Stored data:
(** The state after finality [f], with the given nonce and total. *)
Definition advanced (s : MintControllerState) (f : EthereumFinalityWitness) (nonce total : u64)
    : MintControllerState :=
  MkMintControllerState (mc_version s) (uint_wrap 64 (mc_sequence s + 1)) nonce
    (fw_ethereum_light_client_digest f) (fw_finalized_beacon_slot f) (fw_finalized_beacon_root f)
    (fw_finalized_execution_state_root f) total (mc_configuration_hash s).

(** A valid state stays valid when finality is valid and the total stays convertible. *)
Lemma advanced_valid s f nonce (total : u64) :
  MintControllerState_validate s = Ok tt -> finality_ok f -> (100 | total) ->
  MintControllerState_validate (advanced s f nonce total) = Ok tt.
Proof.
  intros Hs [Hslot Hd Hr Hb He] Ht. unfold MintControllerState_validate in *.
  cbn [advanced mc_version mc_configuration_hash mc_ethereum_light_client_digest
       mc_finalized_beacon_slot mc_finalized_beacon_root mc_finalized_execution_state_root
       mc_total_minted_usdd_base].
  apply fail_then in Hs as [Hs _]. inv_ok.
  rewrite fail_then, !orb_false_iff, !bool_decide_eq_false, negb_false_iff, Z.eqb_eq.
  split; [done|]. rewrite (proj2 (Z.eqb_neq (fw_finalized_beacon_slot f) 0) Hslot).
  rewrite !bool_decide_eq_false_2 by done. cbn [orb fail_if mbind res_bind].
  apply fail_if_Ok. rewrite units_val. by rewrite (proj2 (Z.mod_divide _ 100 ltac:(lia)) Ht).
Qed.

Lemma valid_total s :
  MintControllerState_validate s = Ok tt -> (100 | mc_total_minted_usdd_base s).
Proof.
  unfold MintControllerState_validate. intros Hs. inv_ok. rewrite units_val in Hs.
  by apply Z.mod_divide.
Qed.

— Exercise details —
Read through the data above. Report each line that has the word "done".

— Reply —
  split; [done|]. rewrite (proj2 (Z.eqb_neq (fw_finalized_beacon_slot f) 0) Hslot).
  rewrite !bool_decide_eq_false_2 by done. cbn [orb fail_if mbind res_bind].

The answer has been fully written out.